Saint Peter: That must have been gross, going through dead people’s belongings?
Me: Yes, especially since most folks don’t know when they’re about to die. If they did, they would live a little differently, let me tell you. If I never have to go through another stranger’s dirty clothes bin…
Saint Peter: Ewwwww! You had to do that? Was that the worst thing?
Me: No, I think I hated dealing with the refrigerators even more. There would be a dozen jars of salad dressing, some of it moldy. Honestly, who needs that much salad dressing? I mean, we found jars that looked like bleu cheese dressing, but they didn’t start out that way, if you get the picture.
Saint Peter: Are you getting to the Bible part? There are other people waiting to get in here, folks who didn’t dumpster-chuck the Scriptures.
(A foster named Molly, recuperating at our house from a broken leg, 2017)
Me: I’m getting there. So, one thing we found in every home was books. Lots of them.
Saint Peter: Actual books? In 2023?
Me: Well, this was Santa Fe, where everybody read a lot.
Saint Peter: So, you sold the books in your thrift shops?
Me: Yes. Our customers loved mysteries. Stieg Larsson, Stephen King, Ruth Rendell. I couldn’t shelve their stuff fast enough! People also bought lots of cookbooks. Really exotic cuisines, even though I knew they were just going to go home and make more enchiladas.
Saint Peter: So, what were they NOT buying?
Me: What they really, really, really didn’t want were used Bibles. It turns out – and maybe you already know this, being in the business - every family that needs a Bible already has one. Or several.
Saint Peter: Couldn’t you give them to libraries?
Me: Libraries already have them. They don’t want any more.
Saint Peter: Churches?
Me: Are you nuts? Churches are full of Bibles!
Saint Peter: So, what did you do?
Me: We threw them away. I felt horrible about it, but I didn’t have a choice. I guess I always knew someday I would pay the price.
Saint Peter: This is highly irregular. Wait in that pew over there and don’t touch anything. We have security cameras.
Ten Minutes Later
Saint Peter: Thank you for your patience, Mr. Basler. I just had a chat with The Boss.

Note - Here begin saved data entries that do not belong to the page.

(** [DELETE /reading-list/<item_id>] *)
Definition remove_from_reading_list (st : Store) (current_user item_id : Z)
  : Store * Reply unit :=
  match lookup ReadingList.id item_id (reading_lists st) with
  | None => (st, failure 404 "Resource not found")
  | Some item =>
    match get_profile (database st) (ReadingList.child_profile_id item) with
    | None => (st, failure 500 "Internal server error")
    | Some profile =>
      if negb (ChildProfile.user_id profile =? current_user)
      then (st, failure 403 "Unauthorized")
      else
        (mkStore (database st) (progress_assessments st) (books st)
                 (filter (fun r => negb (ReadingList.id r =? item_id))
                         (reading_lists st)),
         mkReply 200 (Some "Item removed from reading list") None)
    end
  end.

(** [GET /reading-list/<profile_id>]: the items of the profile whose book
    exists, each with its book. *)
Definition get_reading_list (st : Store) (current_user profile_id : Z)
  : Reply (list (ReadingList.t * Book.t)) :=
  match get_profile (database st) profile_id with
  | None => failure 404 "Resource not found"
  | Some profile =>
    if negb (ChildProfile.user_id profile =? current_user)
    then failure 403 "Unauthorized"
    else
      let reading_list :=
        filter (fun r => ReadingList.child_profile_id r =? profile_id)
               (reading_lists st) in
      mkReply 200 None
        (Some (flat_map (fun item =>
                           match lookup Book.id (ReadingList.book_id item) (books st) with
                           | Some book => [(item, book)]
                           | None => []
                           end)
                        reading_list))
  end.

(** Integrity of the reading lists: unique item keys, one item per profile
    and book, every percentage within 0..100. *)
Definition reading_lists_ok (st : Store) : Prop :=
  unique_ids (map ReadingList.id (reading_lists st)) = true
  /\ NoDup (map (fun r => (ReadingList.child_profile_id r, ReadingList.book_id r))
                (reading_lists st))
  /\ Forall (fun r => 0 <= ReadingList.progress_percentage r <= 100)
            (reading_lists st).

(** *** Sample data *)

Definition moby : Book.t :=
  Book.mk 1 "The Whale" "H. M." "A long voyage." "9-12" "adventure" ["sea"]
          None None false (Some 40) (S754_zero false) 0 500.

Definition library : Store := mkStore fresh_db [] [moby] [].

(** ** The percentage computation never raises *)

Section FloatFacts.

Lemma digits2_pos_size (p : positive) : digits2_pos p = Pos.size p.
Proof. induction p; simpl; congruence. Qed.

Lemma Zdigits2_log2 (m : Z) : 0 < m -> Zdigits2 m = Z.log2 m + 1.
Proof.
  destruct m as [|p|p]; try lia. intros _. simpl.
  rewrite digits2_pos_size. destruct p; simpl; lia.
Qed.

Lemma Zdigits2_nonneg (m : Z) : 0 <= Zdigits2 m.
Proof. destruct m; simpl; lia. Qed.

Lemma shr_1_shiftr (mrs : shr_record) :
  0 <= shr_m mrs -> shr_m (shr_1 mrs) = Z.shiftr (shr_m mrs) 1.
Proof.
  destruct mrs as [m r s]. simpl. intros Hm.
  rewrite <- Z.div2_spec.
  destruct m as [|p|p]; try lia; try reflexivity; destruct p; reflexivity.
Qed.

Lemma iter_shr_1_shiftr (p : positive) :
  forall mrs, 0 <= shr_m mrs ->
    shr_m (iter_pos shr_1 p mrs) = Z.shiftr (shr_m mrs) (Zpos p).
Proof.
  assert (Hnn : forall a n, 0 <= a -> 0 <= n -> 0 <= Z.shiftr a n)
    by (intros; apply Z.shiftr_nonneg; assumption).
  induction p as [p IH|p IH|]; intros mrs Hm; simpl.
  - rewrite IH, IH, shr_1_shiftr by
      (rewrite ?IH, ?shr_1_shiftr; try apply Hnn; rewrite ?shr_1_shiftr; try apply Hnn; lia).
    rewrite !Z.shiftr_shiftr by lia. f_equal. lia.
  - rewrite IH, IH by (rewrite ?IH; try apply Hnn; lia).
    rewrite !Z.shiftr_shiftr by lia. f_equal. lia.
  - apply shr_1_shiftr, Hm.
Qed.

Lemma shr_m_of_loc (m : Z) (l : location) : shr_m (shr_record_of_loc m l) = m.
Proof. destruct l as [|[]]; reflexivity. Qed.

(** The magnitude [Zdigits2 m + e] of a non-negative mantissa does not grow
    when [shr_fexp] drops its low bits. *)
Lemma shr_fexp_magnitude (m e : Z) (l : location) (B : Z) :
  -1073 <= B -> 0 <= m -> Zdigits2 m + e <= B ->
  let '(mrs, e') := shr_fexp Py.prec Py.emax m e l in
  0 <= shr_m mrs /\ Zdigits2 (shr_m mrs) + e' <= B.
Proof.
  intros HB Hm Hmag. unfold shr_fexp, shr.
  set (n := fexp Py.prec Py.emax (Zdigits2 m + e) - e).
  assert (Hn : n = Z.max (Zdigits2 m + e - 53) (-1074) - e) by reflexivity.
  destruct n as [|p|p] eqn:En; rewrite ?shr_m_of_loc; try (split; assumption).
  rewrite iter_shr_1_shiftr by (rewrite shr_m_of_loc; exact Hm).
  rewrite shr_m_of_loc. split; [apply Z.shiftr_nonneg; exact Hm|].
  assert (H0 : 0 <= Z.shiftr m (Zpos p)) by (apply Z.shiftr_nonneg; exact Hm).
  destruct (Z.eq_dec (Z.shiftr m (Zpos p)) 0) as [Hz|Hz].
  - rewrite Hz. simpl Zdigits2. pose proof (Zdigits2_nonneg m). lia.
  - assert (Hmpos : 0 < m).
    { destruct (Z.eq_dec m 0) as [->|]; [rewrite Z.shiftr_0_l in Hz; lia|lia]. }
    rewrite Zdigits2_log2 by lia.
    rewrite Z.log2_shiftr by lia.
    rewrite Zdigits2_log2 in Hmag, Hn by lia. lia.
Qed.

Lemma round_nearest_even_magnitude (m : Z) (l : location) :
  0 <= m ->
  0 <= round_nearest_even m l /\
  Zdigits2 (round_nearest_even m l) <= Zdigits2 m + 1.
Proof.
  intros Hm.
  assert (Hs : 0 <= m + 1 /\ Zdigits2 (m + 1) <= Zdigits2 m + 1).
  { split; [lia|]. destruct (Z.eq_dec m 0) as [->|]; [simpl; lia|].
    rewrite !Zdigits2_log2 by lia.
    pose proof (Z.log2_succ_le m). unfold Z.succ in *. lia. }
  unfold round_nearest_even.
  destruct l as [|[]]; try destruct (Z.even m); try assumption; split; lia.
Qed.

(** Rounding a non-negative mantissa of magnitude at most [B] gives a zero
    or a finite float of magnitude at most [B + 1]. *)
Lemma binary_round_aux_finite (s : bool) (m e : Z) (l : location) (B : Z) :
  -1073 <= B <= 971 -> 0 <= m -> Zdigits2 m + e <= B ->
  binary_round_aux Py.prec Py.emax s m e l = S754_zero s \/
  exists m' e', binary_round_aux Py.prec Py.emax s m e l = S754_finite s m' e'
                /\ Zpos (digits2_pos m') + e' <= B + 1.
Proof.
  intros HB Hm Hmag. unfold binary_round_aux.
  pose proof (shr_fexp_magnitude m e l B ltac:(lia) Hm Hmag) as H1.
  destruct (shr_fexp Py.prec Py.emax m e l) as [mrs' e'].
  destruct H1 as [H1 H1'].
  pose proof (round_nearest_even_magnitude (shr_m mrs') (loc_of_shr_record mrs') H1)
    as [H2 H2'].
  pose proof (shr_fexp_magnitude _ e' loc_Exact (B + 1) ltac:(lia) H2 ltac:(lia)) as H3.
  destruct (shr_fexp Py.prec Py.emax _ e' loc_Exact) as [mrs'' e''].
  destruct H3 as [H3 H3'].
  destruct (shr_m mrs'') as [|q|q]; [left; reflexivity| |lia].
  right. exists q, e''. simpl Zdigits2 in H3'.
  assert (He : (e'' <=? Py.emax - Py.prec) = true).
  { apply Z.leb_le. unfold Py.emax, Py.prec. lia. }
  rewrite He. split; [reflexivity|lia].
Qed.

Lemma truediv_finite (c t : Z) :
  0 <= c <= t -> 0 < t ->
  Py.truediv c t = S754_zero false \/
  exists m e, Py.truediv c t = S754_finite false m e
              /\ Zpos (digits2_pos m) + e <= 2.
Proof.
  intros Hc Ht. unfold Py.truediv.
  destruct t as [|t|t]; try lia.
  destruct c as [|c|c]; try lia; [left; reflexivity|].
  simpl Py.float_of_int. unfold SFdiv, SFdiv_core_binary.
  rewrite !Z.add_0_r, Z.sub_0_r. simpl xorb.
  set (e' := Z.min _ 0).
  assert (He' : e' <= 0) by (subst e'; lia).
  set (m' := match 0 - e' with Z0 => Zpos c | Zpos _ => Z.shiftl (Zpos c) (0 - e') | Zneg _ => 0 end).
  assert (Hm' : m' = Zpos c * 2 ^ (- e')).
  { subst m'. destruct (0 - e') as [|p|p] eqn:E; try lia.
    - replace (- e') with 0 by lia. lia.
    - rewrite Z.shiftl_mul_pow2 by lia. f_equal. f_equal. lia. }
  destruct (Z.div_eucl m' (Zpos t)) as [q r] eqn:E.
  assert (Hq : q = m' / Zpos t) by (unfold Z.div; rewrite E; reflexivity).
  assert (Hpow : 0 < 2 ^ (- e')) by (apply Z.pow_pos_nonneg; lia).
  assert (Hq0 : 0 <= q) by (subst q; apply Z.div_pos; nia).
  assert (Hq1 : q <= 2 ^ (- e')).
  { subst q. apply Z.div_le_upper_bound; nia. }
  apply binary_round_aux_finite with (B := 1); try lia.
  destruct (Z.eq_dec q 0) as [->|]; [simpl; lia|].
  rewrite Zdigits2_log2 by lia.
  pose proof (Z.log2_le_mono q (2 ^ (- e')) Hq1) as Hl.
  rewrite Z.log2_pow2 in Hl by lia. lia.
Qed.

Lemma mul_100_finite (s : bool) (m : positive) (e : Z) :
  Zpos (digits2_pos m) + e <= 2 ->
  exists x, Py.int (Py.mul_int (S754_finite s m e) 100) = Some x.
Proof.
  intros H. unfold Py.mul_int. simpl Py.float_of_int. unfold SFmul.
  rewrite Z.add_0_r.
  destruct (binary_round_aux_finite (xorb s false) (Zpos (m * 100)) e loc_Exact 9)
    as [->|(m' & e' & -> & _)]; try lia.
  - change (Zdigits2 (Zpos (m * 100))) with (Zpos (digits2_pos (m * 100))).
    rewrite !digits2_pos_size in *.
    assert (Hs : forall p, Zpos (Pos.size p) = Z.log2 (Zpos p) + 1)
      by (intros p; rewrite <- digits2_pos_size; apply (Zdigits2_log2 (Zpos p)); lia).
    rewrite Hs in *.
    assert (Z.log2 (Zpos (m * 100)) <= Z.log2 (Zpos m * 2 ^ 7))
      by (apply Z.log2_le_mono; lia).
    rewrite Z.log2_mul_pow2 in * by lia. lia.
  - eexists; reflexivity.
  - eexists; reflexivity.
Qed.

(** For counts [0 <= completed <= total] with [0 < total], as the two
    queries return them, the percentage is computed without an exception. *)
Lemma percentage_total (completed total : Z) :
  0 <= completed <= total -> 0 < total ->
  exists pct, percentage completed total = Some pct.
Proof.
  intros Hc Ht. unfold percentage.
  destruct (truediv_finite completed total Hc Ht) as [->|(m & e & -> & H)].
  - exists 0. reflexivity.
  - apply mul_100_finite, H.
Qed.

End FloatFacts.

(** ** Tables: lookup, write-back and key allocation *)

Section Table.

Context {A : Type}.
Variable key : A -> Z.

Lemma lookup_some (k : Z) (rows : list A) (a : A) :
  lookup key k rows = Some a -> key a = k /\ In a rows.
Proof.
  intros H. apply find_some in H. destruct H as [Hin Hk].
  apply Z.eqb_eq in Hk. split; assumption.
Qed.

Lemma lookup_app (k : Z) (rows rows' : list A) :
  lookup key k (rows ++ rows') =
  match lookup key k rows with Some a => Some a | None => lookup key k rows' end.
Proof.
  unfold lookup. induction rows as [|r rows IH]; simpl; [reflexivity|].
  destruct (key r =? k); [reflexivity|exact IH].
Qed.

Lemma lookup_none (k : Z) (rows : list A) :
  (forall r, In r rows -> key r <> k) -> lookup key k rows = None.
Proof.
  unfold lookup. induction rows as [|r rows IH]; simpl; intros H; [reflexivity|].
  destruct (Z.eqb_spec (key r) k) as [E|_].
  - exfalso. apply (H r); [left; reflexivity|exact E].
  - apply IH. intros r' Hr'. apply H. right. exact Hr'.
Qed.

Lemma lookup_save_same (k : Z) (rows : list A) (a a' : A) :
  lookup key k rows = Some a -> key a' = k -> lookup key k (save key a' rows) = Some a'.
Proof.
  unfold lookup, save. intros H Hk. subst k.
  induction rows as [|r rows IH]; simpl in *; [discriminate|].
  destruct (Z.eqb_spec (key r) (key a')) as [E|E].
  - rewrite Z.eqb_refl. reflexivity.
  - apply Z.eqb_neq in E. rewrite E. apply IH, H.
Qed.

Lemma lookup_save_other (k : Z) (rows : list A) (a' : A) :
  key a' <> k -> lookup key k (save key a' rows) = lookup key k rows.
Proof.
  unfold lookup, save. intros Hk.
  induction rows as [|r rows IH]; simpl; [reflexivity|].
  destruct (Z.eqb_spec (key r) (key a')) as [E|E].
  - apply Z.eqb_neq in Hk. rewrite Hk.
    rewrite E. rewrite Hk. exact IH.
  - destruct (key r =? k); [reflexivity|exact IH].
Qed.

Lemma save_keys (rows : list A) (a' : A) :
  map key (save key a' rows) = map key rows.
Proof.
  unfold save. rewrite map_map. apply map_ext. intros r.
  destruct (Z.eqb_spec (key r) (key a')); congruence.
Qed.

Lemma save_absent (rows : list A) (a' : A) :
  existsb (Z.eqb (key a')) (map key rows) = false -> save key a' rows = rows.
Proof.
  unfold save. induction rows as [|r rows IH]; simpl; intros H; [reflexivity|].
  apply orb_false_iff in H. destruct H as [H1 H2].
  rewrite Z.eqb_sym, H1. f_equal. apply IH, H2.
Qed.

(** Under a unique key, a write-back replaces the one row [lookup] finds. *)
Lemma save_unique (k : Z) (rows : list A) (a a' : A) :
  unique_ids (map key rows) = true ->
  lookup key k rows = Some a -> key a' = k ->
  exists pre post, rows = pre ++ a :: post /\ save key a' rows = pre ++ a' :: post.
Proof.
  unfold lookup. intros Hu H Hk. subst k.
  induction rows as [|r rows IH]; simpl in *; [discriminate|].
  apply andb_true_iff in Hu. destruct Hu as [Hr Hu].
  destruct (Z.eqb_spec (key r) (key a')) as [E|E].
  - inversion H; subst r. exists [], rows. split; [reflexivity|].
    simpl. f_equal. apply save_absent.
    rewrite <- E. apply negb_true_iff, Hr.
  - destruct (IH Hu H) as (pre & post & -> & Hs).
    exists (r :: pre), post. split; [reflexivity|].
    simpl. f_equal. exact Hs.
Qed.

Lemma max_key_bound (rows : list A) (r : A) :
  In r rows -> key r <= fold_right Z.max 0 (map key rows).
Proof.
  induction rows as [|r' rows IH]; simpl; intros H; [contradiction|].
  destruct H as [->|H]; [lia|]. specialize (IH H). lia.
Qed.

Lemma next_id_fresh (rows : list A) (r : A) :
  In r rows -> key r < next_id (map key rows).
Proof. intros H. apply max_key_bound in H. unfold next_id. lia. Qed.

End Table.

Lemma max_id_nonneg (ids : list Z) : 0 <= fold_right Z.max 0 ids.
Proof. induction ids; simpl; lia. Qed.

Lemma max_id_snoc (ids : list Z) (x : Z) :
  fold_right Z.max 0 ids <= x -> fold_right Z.max 0 (ids ++ [x]) = x.
Proof.
  intros H. pose proof (max_id_nonneg ids) as H0.
  induction ids as [|k ids IH]; simpl in *; [lia|].
  pose proof (max_id_nonneg ids).
  rewrite IH by lia. lia.
Qed.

Me: So, I guess it’s the old Flaming Red H bus for me, huh? I completely understand, believe me.
Saint Peter: No, He said to let you in and make you feel welcome.
Me: You’re kidding! And He knows what I did? What did he say?
Saint Peter: He said to me, “I know the Baslers. They always treated my creatures with kindness. All of Bob’s dogs and cats up here will be happy to see him again. Buzz him on in, and buy him a drink. You can put it on my tab.”
I’m reminded, God spelled backwards is …
Enjoyed this one, Bob. Meeting up with all your pets again really does sound like heaven.